Have you ever been hungry, tortured,
suffering, losing hope in life, waiting your turn to be killed? Have
you ever thought that your life was less valuable than a piece of
bread, a piece of paper, or a piece of candy? This phenomenon
happened to the Cambodian people under the genocidal regime ruled by
Pol Pot from 1975-1979.

“To keep you is no benefit, to
destroy you is no loss.” This quote was often spoken over victims
by Khmer Rouge soldiers before they would torture and kill innocent
Cambodians in the very fields that they worked.

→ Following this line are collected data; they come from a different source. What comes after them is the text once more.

Lemma round_keeps turns b granted made_progress : keeps b (round turns b granted made_progress).1.1.
Proof.
  revert b granted made_progress. induction turns as [|turns IH]; intros b granted made_progress; [done|]. cbn.
  destruct (bk_queue b) as [|w queue] eqn:Hq; [done|]. pose proof (serve_keeps b w queue Hq) as Hs.
  destruct (serve _ w) as [[b' served] progress]. by etrans; [|apply IH].
Qed.

Lemma rounds_keeps fuel b granted : keeps b (rounds fuel b granted).1.
Proof.
  revert b granted. induction fuel as [|fuel IH]; intros b granted; [done|]. cbn. destruct (is_empty _); [done|].
  pose proof (round_keeps (length (bk_queue b)) b granted false) as Hs.
  destruct (round _ _ _ _) as [[b' granted'] []]; [|done]. by etrans; [|apply IH].
Qed.

Lemma refill_frame b now : bk_queue (refill b now) = bk_queue b ∧ bk_completed (refill b now) = bk_completed b
  ∧ bk_rate (refill b now) = bk_rate b.
Proof. unfold refill. cbv zeta. by destruct (bytes_per_second _). Qed.

Lemma drain_completes queue m t :
  t ∈ map wt_ticket queue ∨ is_Some (m !! t) → is_Some (foldl drain m queue !! t).
Proof.
  revert m. induction queue as [|w queue IH]; intros m; cbn; [intros [?%not_elem_of_nil|?]; done|].
  intros Ht. apply IH. destruct Ht as [[-> |?]%elem_of_cons|?]; [right|by left|right; by apply insert_keeps].
  unfold drain. by rewrite lookup_insert_eq.
Qed.

Lemma drain_count queue m : Z.of_nat (size (foldl drain m queue)) ≤ len queue + Z.of_nat (size m).
Proof.
  revert m. induction queue as [|w queue IH]; intros m; cbn; [done|]. specialize (IH (drain m w)).
  pose proof (size_insert_le m (wt_ticket w) (Ok (mkReservation (request_bytes (wt_request w)) 0 0))).
  unfold drain in *. len_simpl. lia.
Qed.

Lemma dispatch_keeps b now : keeps b (dispatch b now).1.
Proof.
  destruct (refill_frame b now) as (Hq & Hc & _).
  assert (keeps b (refill b now)) as Hr by (split; unfold pending, pending_count; by rewrite ?Hq, ?Hc).
  unfold dispatch. destruct (is_empty _); [done|]. case_bool_decide.
  - etrans; [done|]. split; cbn.
    + intros t Ht. right. by apply drain_completes.
    + intros t Ht. by apply drain_completes; right.
    + unfold pending_count. cbn. apply drain_count.
  - destruct (0 <? _); [done|]. etrans; [done|apply rounds_keeps].
Qed.

(** [update] completes the waiters it drops. *)
Lemma update_waiters_keep rate capacity queue retained completed t :
  let '(retained', completed') := foldl (update_waiter rate capacity) (retained, completed) queue in
  (t ∈ map wt_ticket retained ∨ t ∈ map wt_ticket queue ∨ is_Some (completed !! t) →
    t ∈ map wt_ticket retained' ∨ is_Some (completed' !! t))
  ∧ (is_Some (completed !! t) → is_Some (completed' !! t))
  ∧ len retained' + Z.of_nat (size completed') ≤ len retained + len queue + Z.of_nat (size completed).
Proof.
  revert retained completed. induction queue as [|w queue IH]; intros retained completed; cbn [foldl].
  { split_and!; [|done|len_simpl; lia]. intros [?|[?%not_elem_of_nil|?]]; [by left|done|by right]. }
  assert (update_waiter rate capacity (retained, completed) w = (retained ++ [w], completed)
    ∨ ∃ e, update_waiter rate capacity (retained, completed) w = (retained, <[wt_ticket w := Err e]> completed)) as [-> |[e ->]]
    by (unfold update_waiter; destruct (wt_request w); [by left|]; destruct (_ || _); [by left|right; by eexists]).
  - specialize (IH (retained ++ [w]) completed). destruct (foldl _ _ queue) as [retained' completed'].
    destruct IH as (Hp & Hc & Hn). split_and!; [|done|len_simpl; lia]. intros Ht. apply Hp. rewrite map_app. cbn. set_solver.
  - specialize (IH retained (<[wt_ticket w := Err e]> completed)). destruct (foldl _ _ queue) as [retained' completed'].
    destruct IH as (Hp & Hc & Hn). pose proof (size_insert_le completed (wt_ticket w) (Err e)). split_and!; [| |len_simpl; lia].
    + intros [?|[[-> |?]%elem_of_cons|?]]; apply Hp; [by left| |by right; left|right; right; by apply insert_keeps].
      right. right. by rewrite lookup_insert_eq.
    + intros ?. by apply Hc, insert_keeps.
Qed.

Lemma bucket_update_keeps b rate now : keeps b (bucket_update b rate now).
Proof.
  destruct (refill_frame b now) as (Hq & Hc & _). unfold bucket_update. set (b3 := (_ <| bk_credit_units ::= _ |>) <| bk_last_refill := now |>).
  assert (bk_queue b3 = bk_queue b ∧ bk_completed b3 = bk_completed b) as [-> ->] by done.
  pose proof (update_waiters_keep rate (capacity_bytes b3) (bk_queue b) [] (bk_completed b)) as Hu.
  destruct (foldl _ _ _) as [retained completed]. split; [intros t Ht|intros t Ht|]; unfold pending, pending_count in *; cbn -[size len].
  - destruct (Hu t) as (Hp & _). apply Hp. by right.
  - destruct (Hu t) as (_ & Hs & _). by apply Hs.
  - destruct (Hu 0) as (_ & _ & Hn). len_simpl. lia.
Qed.

(** ** Dispatches that grant nothing *)

(** Nothing but the deficits and the order of the waiters has changed. *)
Record idle (b b' : BucketState) : Prop := mkIdle {
  id_rate : bk_rate b' = bk_rate b;
  id_credit : bk_credit_units b' = bk_credit_units b;
  id_debt : bk_debt_units b' = bk_debt_units b;
  id_completed : bk_completed b' = bk_completed b;
  id_queue : map wt_request (bk_queue b') ≡ₚ map wt_request (bk_queue b);
}.

#[export] Instance idle_preorder : PreOrder idle.
Proof. split; [by split|]. intros b b' b'' [] []. split; [congruence..|by etrans]. Qed.

Lemma serve_idle b w queue b' progress : bk_queue b = w :: queue →
  serve (b <| bk_queue := queue |>) w = (b', false, progress) → idle b b'.
Proof.
  intros Hq. unfold serve. cbv zeta. destruct (try_reserve _ _ _) as [[res b1]|]; [done|]. intros [= <- <-].
  split; try done. cbn. rewrite Hq, map_app. cbn. symmetry. apply Permutation_cons_append.
Qed.

Lemma round_idle turns b granted made_progress b' progress :
  round turns b granted made_progress = (b', false, progress) → granted = false ∧ idle b b'.
Proof.
  revert b granted made_progress. induction turns as [|turns IH]; intros b granted made_progress; cbn; [by intros [= <- -> <-]|].
  destruct (bk_queue b) as [|w queue] eqn:Hq; [by intros [= <- -> <-]|].
  destruct (serve _ w) as [[b1 served] progress1] eqn:Hs. intros [[-> ->]%orb_false_iff Hi]%IH.
  split; [done|]. by etrans; [eapply serve_idle|].
Qed.

Lemma rounds_idle fuel b granted b' : rounds fuel b granted = (b', false) → granted = false ∧ idle b b'.
Proof.
  revert b granted. induction fuel as [|fuel IH]; intros b granted; cbn; [by intros [= <- ->]|].
  destruct (is_empty _); [by intros [= <- ->]|]. destruct (round _ _ _ _) as [[b1 granted1] progress] eqn:Hr.
  destruct progress.
  - intros [-> Hi]%IH. apply round_idle in Hr as [-> Hi']. split; [done|by etrans].
  - intros [= -> ->]. by apply round_idle in Hr.
Qed.

Lemma dispatch_completions b now : (dispatch b now).2 = false → bk_completed (dispatch b now).1 = bk_completed b.
Proof.
  destruct (refill_frame b now) as (_ & Hc & _). unfold dispatch. destruct (is_empty _); [done|]. case_bool_decide; [done|].
  destruct (0 <? _); [done|]. destruct (rounds _ _ _) as [b' granted] eqn:Hr. intros Hg. cbn [fst snd] in *. rewrite Hg in Hr.
  apply rounds_idle in Hr as [_ [_ _ _ Hi _]]. congruence.
Qed.

(** ** The dispatch ends *)

Section live.
Variables (top debt : Z).
Hypotheses (Htop : top ≤ U64_MAX) (Hdebt : 0 ≤ debt ≤ U64_MAX).

(** All its quanta, and yet out of reach. *)
Definition stuck (b : BucketState) (w : Waiter) : Prop :=
  wt_deficit_bytes w = request_bytes (wt_request w) ∧ try_reserve b (wt_request w) (wt_deficit_bytes w) = None.

Definition work (queue : list Waiter) : Z := foldr Z.add 0 (map turns_left queue).

Lemma work_app q q' : work (q ++ q') = work q + work q'.
Proof. induction q as [|w q IH]; [done|]. unfold work in *. cbn. lia. Qed.

Lemma turns_left_pos capacity w : waiter_ok debt capacity w → 1 ≤ turns_left w.
Proof. intros (_ & _ & ? & _). unfold turns_left, BANDWIDTH_QUANTUM_BYTES. Z.to_euclidean_division_equations; lia. Qed.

I just recently
visited “The Killing Fields and S-21 ( a torture prison) and
finished reading a book entitled “Children of Cambodia’s Killing
Fields”. It is an eyewitness account of the horror and terror the
survivors of the Cambodian genocide went through that took place only
a few years ago. When the Khmer Rouge Army (a rebel cambodian army
to over through the cambodian government) took over they entered the
capital city in Phnom Penh, when they did they forced everyone out of
there homes and marched the entire population of Cambodia out of the
cities and into the jungles and rice patties. They believed the only
way to liberate Cambodia was to kill all the educated (doctors,
teachers, military, government officials, foreigners, and religious
people) and force all of the city people into the jungles and rice
patties to work for the new government and brainwash them.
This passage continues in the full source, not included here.